Ali Amin Khan Gandapur is a Pakistani politician who was the former Federal Minister for Kashmir Affairs and Gilgit-Baltistan, from 5 October 2018 to 10 April 2022. He had been a member of the National Assembly of Pakistan from August 2018 till January 2023.

Previously, he was a member of the Provincial Assembly of Khyber Pakhtunkhwa from 2013 to 2018 and served as Provincial Minister of Khyber Pakhtunkhwa for Revenue for the same period of time. He contested his first election in 2013 for PK 94 Dera Ismail Khan  and won and later on in 2018. He contested 2 seats PK-97 Dera Ismail Khan City 1 and NA-38 and won both seats. He kept the national assembly seat and his brother Sardar Faisal Amin Khan Gandapur is the MPA of PK-97 Dera Ismail Khan City 1.

Education
He has done his earlier studies in St. Helens School in Dera Ismail Khan. Due to his keen interest in sports as he was a player of squash he shifted to Peshawar and did his matric from Police Model School. He studied textile designing at the National College of Arts and Pakistan Institute of Fashion and Design in Lahore. He did his BA from Gomal University in Dera Ismail Khan.

Political career
He was elected to the Provincial Assembly of Khyber Pakhtunkhwa as a candidate of Pakistan Tehreek-e-Insaf (PTI) from the Constituency PK-64 (Dera Ismail Khan-I) in 2013 Pakistani general election. He received 14,047 votes and defeated an independent candidate, Qayyum Nawaz. Following his successful election, he was inducted into the provincial Khyber Pakhtunkhwa cabinet of Chief Minister Pervez Khattak and was made Provincial Minister of Khyber Pakhtunkhwa for Revenue and Estate.

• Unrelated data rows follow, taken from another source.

Lemma length_append x y :
  String.length (x ++ y) = (String.length x + String.length y)%nat.
Proof.
  induction x as [|c x IH]; [reflexivity|].
  rewrite append_cons. simpl. rewrite IH. reflexivity.
Qed.

Lemma slice_in_range s a b :
  0 <= a <= Py.len s -> 0 <= b <= Py.len s ->
  Py.slice s a b = String.substring (Z.to_nat a) (Z.to_nat (b - a)) s.
Proof.
  intros Ha Hb. unfold Py.slice, Py.clamp.
  destruct (Z.ltb_spec a 0); [lia|]. destruct (Z.ltb_spec b 0); [lia|].
  rewrite !Z.max_r, !Z.min_r by lia. reflexivity.
Qed.

(** The text handed to the decoder is empty or starts with the brace. *)
Lemma info_json_shape reply :
  Py.find reply "{" <> -1 ->
  Py.rfind reply "}" + 1 <> 0 ->
  info_json reply = EmptyString \/
  exists rest, info_json reply = String "{" rest.
Proof.
  intros Hf Hr. unfold info_json, Py.find, Py.rfind in *.
  destruct (find_from_char "{" reply 0) as [Hm | (pre & rest & E & _ & Hi)];
    [lia | contradiction |].
  destruct (rfind_from_char "}" reply 0) as [Hm | Hj]; [lia | lia |].
  rewrite Hi. clear Hi Hf Hr.
  set (j := Py.rfind_from "}" reply 0) in *. clearbody j. subst reply.
  assert (Py.len (pre ++ String "{" rest) = Py.len pre + 1 + Py.len rest) as Hlen.
  { unfold Py.len. rewrite length_append. simpl. lia. }
  rewrite slice_in_range by (unfold Py.len in *; lia).
  replace (Z.to_nat (0 + Py.len pre)) with (String.length pre)
    by (unfold Py.len; lia).
  rewrite substring_skip.
  destruct (Z.to_nat _) as [|m]; [left | right].
  - apply substring_none.
  - eexists. reflexivity.
Qed.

He was elected to the National Assembly of Pakistan as a candidate of PTI from Constituency NA-38 (Dera Ismail Khan-I) in 2018 Pakistani general election.

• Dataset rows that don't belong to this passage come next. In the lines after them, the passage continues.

(** X2: the run-time panic of the scan has an exact trigger: an error payload of
    an uncomparable type, no descriptor of [error] among the type targets, and
    a value target of the payload's dynamic type.  Then the callback is not
    called, the state is untouched, and [With] leaves with the run-time error
    in place of the payload; such a payload is never taken through a value
    target. *)
Theorem With_uncomparable_payload {W : Type}
    (h : Handler) (handle : @callback W) (p : GoValue) (w : W) :
  implementsError (typeOf p) = true ->
  comparable (typeOf p) = false ->
  typeOfError ∉ typeTargets h ->
  ((exists a, Some a ∈ valueTargets h /\ typeOf a = typeOf p) ->
     With h handle (Panic p) w = (w, Panic (runtime_error (typeOf p))) /\
     With h record (Panic p) [] = ([], Panic (runtime_error (typeOf p)))) /\
  ((forall a, Some a ∈ valueTargets h -> typeOf a <> typeOf p) ->
     With h handle (Panic p) w = (w, Panic p)) /\
  With h record (Panic p) [] <> ([Some p], Return).
Proof.
  intros Herr Hc Hnotin. split; [|split].
  - intros Hex. split; apply With_faults; unfold faulting; auto.
  - intros Hnone. apply With_error_unmatched; auto.
    intros x Hx. destruct (iface_eq (Some p) x) as [[|]|t] eqn:Heq.
    + apply iface_eq_true_comparable in Heq. congruence.
    + reflexivity.
    + apply iface_eq_fault in Heq as (_ & _ & a & -> & Hty). now destruct (Hnone a Hx).
  - rewrite With_error_scan by assumption.
    destruct (scan iface_eq (Some p) (valueTargets h)) as [[|]|t] eqn:Hscan;
      [|discriminate..].
    apply scan_true_inv in Hscan as (x & _ & Heq).
    apply iface_eq_true_comparable in Heq. congruence.
Qed.

Lemma With_uncomparable_payload_witness :
  With Uncomparable.byValue record (Panic Uncomparable.raised) []
  = ([], Panic (runtime_error (typeOf Uncomparable.raised))).
Proof.
  destruct (With_uncomparable_payload Uncomparable.byValue record Uncomparable.raised [])
    as (Hfault & _).
  - reflexivity.
  - reflexivity.
  - inversion 1.
  - apply Hfault. exists Uncomparable.registered. split; [constructor | reflexivity].
Defined.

On 5 October 2018, he was inducted into the federal cabinet of Prime Minister Imran Khan and was appointed Federal Minister for Kashmir Affairs and Gilgit-Baltistan.

References 

Pakistan Tehreek-e-Insaf MNAs
Living people
Pashtun people
Khyber Pakhtunkhwa MPAs 2013–2018
Pakistani MNAs 2018–2023
Provincial ministers of Khyber Pakhtunkhwa
Year of birth missing (living people)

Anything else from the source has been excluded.